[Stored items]
==============================

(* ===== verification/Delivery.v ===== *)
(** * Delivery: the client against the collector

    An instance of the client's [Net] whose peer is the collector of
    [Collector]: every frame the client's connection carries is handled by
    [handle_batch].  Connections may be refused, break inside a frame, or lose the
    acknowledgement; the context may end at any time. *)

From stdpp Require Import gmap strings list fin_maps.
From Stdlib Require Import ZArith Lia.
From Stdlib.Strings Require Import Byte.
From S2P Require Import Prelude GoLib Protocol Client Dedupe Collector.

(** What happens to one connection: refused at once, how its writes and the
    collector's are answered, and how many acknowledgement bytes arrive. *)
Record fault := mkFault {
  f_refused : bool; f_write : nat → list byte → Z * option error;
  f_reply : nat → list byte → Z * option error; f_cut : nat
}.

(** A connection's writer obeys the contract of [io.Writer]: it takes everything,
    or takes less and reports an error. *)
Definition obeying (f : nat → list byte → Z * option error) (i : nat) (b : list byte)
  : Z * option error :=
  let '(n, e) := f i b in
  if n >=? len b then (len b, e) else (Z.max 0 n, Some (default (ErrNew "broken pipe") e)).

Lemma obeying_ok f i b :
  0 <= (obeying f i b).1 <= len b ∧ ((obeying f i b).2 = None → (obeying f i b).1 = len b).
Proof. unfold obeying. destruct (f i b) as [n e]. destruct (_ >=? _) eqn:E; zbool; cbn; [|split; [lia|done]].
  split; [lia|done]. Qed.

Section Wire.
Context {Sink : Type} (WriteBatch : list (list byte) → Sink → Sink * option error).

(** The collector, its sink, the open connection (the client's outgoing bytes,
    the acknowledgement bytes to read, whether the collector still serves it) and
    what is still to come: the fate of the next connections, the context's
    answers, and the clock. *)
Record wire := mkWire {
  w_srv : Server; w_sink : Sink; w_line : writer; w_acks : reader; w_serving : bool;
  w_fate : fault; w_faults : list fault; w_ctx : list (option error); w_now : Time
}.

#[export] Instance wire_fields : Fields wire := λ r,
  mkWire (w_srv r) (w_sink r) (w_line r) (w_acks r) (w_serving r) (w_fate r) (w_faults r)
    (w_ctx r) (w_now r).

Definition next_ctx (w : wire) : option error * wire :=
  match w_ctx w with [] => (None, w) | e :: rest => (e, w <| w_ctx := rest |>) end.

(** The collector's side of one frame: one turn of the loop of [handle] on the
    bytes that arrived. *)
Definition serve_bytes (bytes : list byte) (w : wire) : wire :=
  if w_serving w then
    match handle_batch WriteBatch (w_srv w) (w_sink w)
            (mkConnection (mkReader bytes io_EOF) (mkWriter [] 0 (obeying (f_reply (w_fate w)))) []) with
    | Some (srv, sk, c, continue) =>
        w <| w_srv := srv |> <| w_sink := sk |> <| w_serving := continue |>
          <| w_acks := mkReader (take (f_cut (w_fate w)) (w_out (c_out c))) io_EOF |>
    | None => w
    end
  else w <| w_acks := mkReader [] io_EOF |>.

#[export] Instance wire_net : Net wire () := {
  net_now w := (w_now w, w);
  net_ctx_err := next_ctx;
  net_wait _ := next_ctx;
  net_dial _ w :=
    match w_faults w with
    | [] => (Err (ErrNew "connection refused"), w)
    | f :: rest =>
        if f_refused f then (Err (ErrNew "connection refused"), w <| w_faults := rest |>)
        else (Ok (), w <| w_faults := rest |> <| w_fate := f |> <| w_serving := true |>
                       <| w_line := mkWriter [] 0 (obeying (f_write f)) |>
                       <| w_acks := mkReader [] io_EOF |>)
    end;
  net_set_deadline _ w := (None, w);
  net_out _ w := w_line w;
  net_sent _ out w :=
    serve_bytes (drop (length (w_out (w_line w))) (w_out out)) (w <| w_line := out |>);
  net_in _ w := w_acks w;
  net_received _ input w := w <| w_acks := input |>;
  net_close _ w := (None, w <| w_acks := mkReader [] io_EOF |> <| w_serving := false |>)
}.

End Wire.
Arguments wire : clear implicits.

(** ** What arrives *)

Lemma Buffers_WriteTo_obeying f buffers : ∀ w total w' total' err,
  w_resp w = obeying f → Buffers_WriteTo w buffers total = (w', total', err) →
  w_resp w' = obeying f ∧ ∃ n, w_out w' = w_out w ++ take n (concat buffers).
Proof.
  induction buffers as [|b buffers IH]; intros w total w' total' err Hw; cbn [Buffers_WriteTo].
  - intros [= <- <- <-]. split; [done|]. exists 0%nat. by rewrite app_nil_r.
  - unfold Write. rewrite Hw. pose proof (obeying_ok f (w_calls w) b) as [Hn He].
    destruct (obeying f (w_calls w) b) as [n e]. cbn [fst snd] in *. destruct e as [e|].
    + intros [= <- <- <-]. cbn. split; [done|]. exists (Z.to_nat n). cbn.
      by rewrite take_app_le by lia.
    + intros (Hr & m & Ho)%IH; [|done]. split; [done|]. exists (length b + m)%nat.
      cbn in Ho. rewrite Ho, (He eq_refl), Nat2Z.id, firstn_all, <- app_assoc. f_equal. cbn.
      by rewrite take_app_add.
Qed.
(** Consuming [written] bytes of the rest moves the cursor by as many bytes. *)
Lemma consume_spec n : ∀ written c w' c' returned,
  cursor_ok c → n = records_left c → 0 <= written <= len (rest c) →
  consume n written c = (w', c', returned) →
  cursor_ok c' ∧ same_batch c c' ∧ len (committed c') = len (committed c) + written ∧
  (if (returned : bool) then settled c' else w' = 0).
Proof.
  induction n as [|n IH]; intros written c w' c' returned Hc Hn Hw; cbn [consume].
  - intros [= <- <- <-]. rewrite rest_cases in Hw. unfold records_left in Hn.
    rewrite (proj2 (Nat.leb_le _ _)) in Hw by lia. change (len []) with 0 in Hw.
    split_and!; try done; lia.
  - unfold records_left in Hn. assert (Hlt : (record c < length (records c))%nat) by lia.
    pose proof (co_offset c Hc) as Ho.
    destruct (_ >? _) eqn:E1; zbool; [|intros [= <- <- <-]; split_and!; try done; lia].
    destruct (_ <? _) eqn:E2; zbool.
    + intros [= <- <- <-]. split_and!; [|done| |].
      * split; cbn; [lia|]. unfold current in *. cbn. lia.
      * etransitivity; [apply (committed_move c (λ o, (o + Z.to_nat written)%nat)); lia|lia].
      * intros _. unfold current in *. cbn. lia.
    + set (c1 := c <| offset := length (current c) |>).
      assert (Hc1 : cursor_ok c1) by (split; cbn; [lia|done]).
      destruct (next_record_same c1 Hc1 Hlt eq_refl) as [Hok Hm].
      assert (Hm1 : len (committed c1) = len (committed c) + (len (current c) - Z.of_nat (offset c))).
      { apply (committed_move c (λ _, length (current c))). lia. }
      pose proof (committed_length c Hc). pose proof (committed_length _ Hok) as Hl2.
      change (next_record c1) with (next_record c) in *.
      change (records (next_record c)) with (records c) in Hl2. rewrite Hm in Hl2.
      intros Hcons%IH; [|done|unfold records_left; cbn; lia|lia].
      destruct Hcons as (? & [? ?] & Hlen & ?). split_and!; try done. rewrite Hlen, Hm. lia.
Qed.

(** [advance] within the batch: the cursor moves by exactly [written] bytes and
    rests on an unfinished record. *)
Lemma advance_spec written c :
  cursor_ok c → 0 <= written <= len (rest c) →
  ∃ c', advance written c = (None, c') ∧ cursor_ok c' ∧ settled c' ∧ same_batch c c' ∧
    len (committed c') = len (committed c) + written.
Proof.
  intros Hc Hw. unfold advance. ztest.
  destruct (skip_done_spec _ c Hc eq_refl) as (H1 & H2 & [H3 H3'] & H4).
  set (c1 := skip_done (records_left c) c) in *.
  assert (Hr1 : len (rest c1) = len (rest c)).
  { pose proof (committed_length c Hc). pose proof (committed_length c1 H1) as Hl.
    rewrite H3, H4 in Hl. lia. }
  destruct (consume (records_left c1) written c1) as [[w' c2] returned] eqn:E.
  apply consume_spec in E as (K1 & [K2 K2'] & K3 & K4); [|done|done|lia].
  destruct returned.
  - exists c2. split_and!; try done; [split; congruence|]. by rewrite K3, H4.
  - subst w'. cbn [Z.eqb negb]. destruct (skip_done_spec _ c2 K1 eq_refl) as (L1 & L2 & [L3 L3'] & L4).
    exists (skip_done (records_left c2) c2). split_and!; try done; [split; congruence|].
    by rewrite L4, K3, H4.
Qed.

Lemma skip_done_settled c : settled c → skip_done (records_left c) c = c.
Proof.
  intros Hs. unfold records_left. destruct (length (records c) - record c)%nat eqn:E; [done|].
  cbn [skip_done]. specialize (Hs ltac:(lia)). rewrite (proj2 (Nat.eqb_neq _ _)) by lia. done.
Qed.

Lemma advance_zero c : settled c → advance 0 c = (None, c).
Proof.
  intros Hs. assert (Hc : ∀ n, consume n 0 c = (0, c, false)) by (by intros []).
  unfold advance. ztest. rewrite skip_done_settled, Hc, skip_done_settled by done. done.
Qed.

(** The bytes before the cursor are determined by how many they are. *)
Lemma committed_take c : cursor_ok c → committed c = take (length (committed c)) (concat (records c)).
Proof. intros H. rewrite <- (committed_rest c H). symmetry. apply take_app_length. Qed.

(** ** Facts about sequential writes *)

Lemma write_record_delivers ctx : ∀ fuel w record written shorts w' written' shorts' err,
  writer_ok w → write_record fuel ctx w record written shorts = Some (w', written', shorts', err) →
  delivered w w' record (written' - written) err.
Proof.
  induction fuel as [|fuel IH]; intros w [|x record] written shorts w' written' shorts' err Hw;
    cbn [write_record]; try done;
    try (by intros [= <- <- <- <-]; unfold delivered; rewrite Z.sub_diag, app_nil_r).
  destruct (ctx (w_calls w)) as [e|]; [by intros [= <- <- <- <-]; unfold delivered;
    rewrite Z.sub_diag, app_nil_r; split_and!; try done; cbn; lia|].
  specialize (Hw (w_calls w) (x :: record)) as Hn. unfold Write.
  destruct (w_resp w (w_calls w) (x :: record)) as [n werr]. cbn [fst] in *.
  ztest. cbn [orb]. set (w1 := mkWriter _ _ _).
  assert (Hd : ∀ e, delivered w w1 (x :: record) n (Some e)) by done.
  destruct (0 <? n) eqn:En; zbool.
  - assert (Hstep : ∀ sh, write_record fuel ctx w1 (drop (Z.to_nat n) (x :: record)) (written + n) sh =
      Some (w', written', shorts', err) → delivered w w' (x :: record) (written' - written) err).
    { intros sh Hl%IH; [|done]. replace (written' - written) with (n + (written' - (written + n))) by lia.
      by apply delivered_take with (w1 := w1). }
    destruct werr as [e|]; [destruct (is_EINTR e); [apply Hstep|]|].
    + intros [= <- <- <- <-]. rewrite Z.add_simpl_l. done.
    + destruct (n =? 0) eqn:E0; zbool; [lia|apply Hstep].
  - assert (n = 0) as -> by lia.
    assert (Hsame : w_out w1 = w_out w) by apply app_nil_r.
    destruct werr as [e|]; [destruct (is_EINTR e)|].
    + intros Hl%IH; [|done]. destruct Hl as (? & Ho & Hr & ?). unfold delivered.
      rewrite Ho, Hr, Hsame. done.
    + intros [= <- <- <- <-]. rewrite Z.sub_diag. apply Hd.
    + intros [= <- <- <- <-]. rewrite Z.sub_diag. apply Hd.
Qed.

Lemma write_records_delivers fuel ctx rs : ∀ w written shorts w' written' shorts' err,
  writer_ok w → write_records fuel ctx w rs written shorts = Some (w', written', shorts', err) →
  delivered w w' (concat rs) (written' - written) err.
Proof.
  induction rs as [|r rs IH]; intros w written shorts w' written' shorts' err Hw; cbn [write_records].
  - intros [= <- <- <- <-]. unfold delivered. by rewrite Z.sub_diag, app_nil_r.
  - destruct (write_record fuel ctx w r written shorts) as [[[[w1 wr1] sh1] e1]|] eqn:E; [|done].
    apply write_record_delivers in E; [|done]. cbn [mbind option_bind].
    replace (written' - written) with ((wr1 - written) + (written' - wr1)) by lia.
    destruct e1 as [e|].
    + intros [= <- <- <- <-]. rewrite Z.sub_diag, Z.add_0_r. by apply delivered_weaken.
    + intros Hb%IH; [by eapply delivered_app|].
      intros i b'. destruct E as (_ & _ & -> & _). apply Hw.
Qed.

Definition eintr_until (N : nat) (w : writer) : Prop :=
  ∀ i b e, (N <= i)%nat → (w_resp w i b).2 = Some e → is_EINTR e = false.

==============================

**WHAT YOU WILL DO**. Reply with nothing but the number of lines in the entries above that hold the string "Import".

**EXERCISE SOLUTION**. 4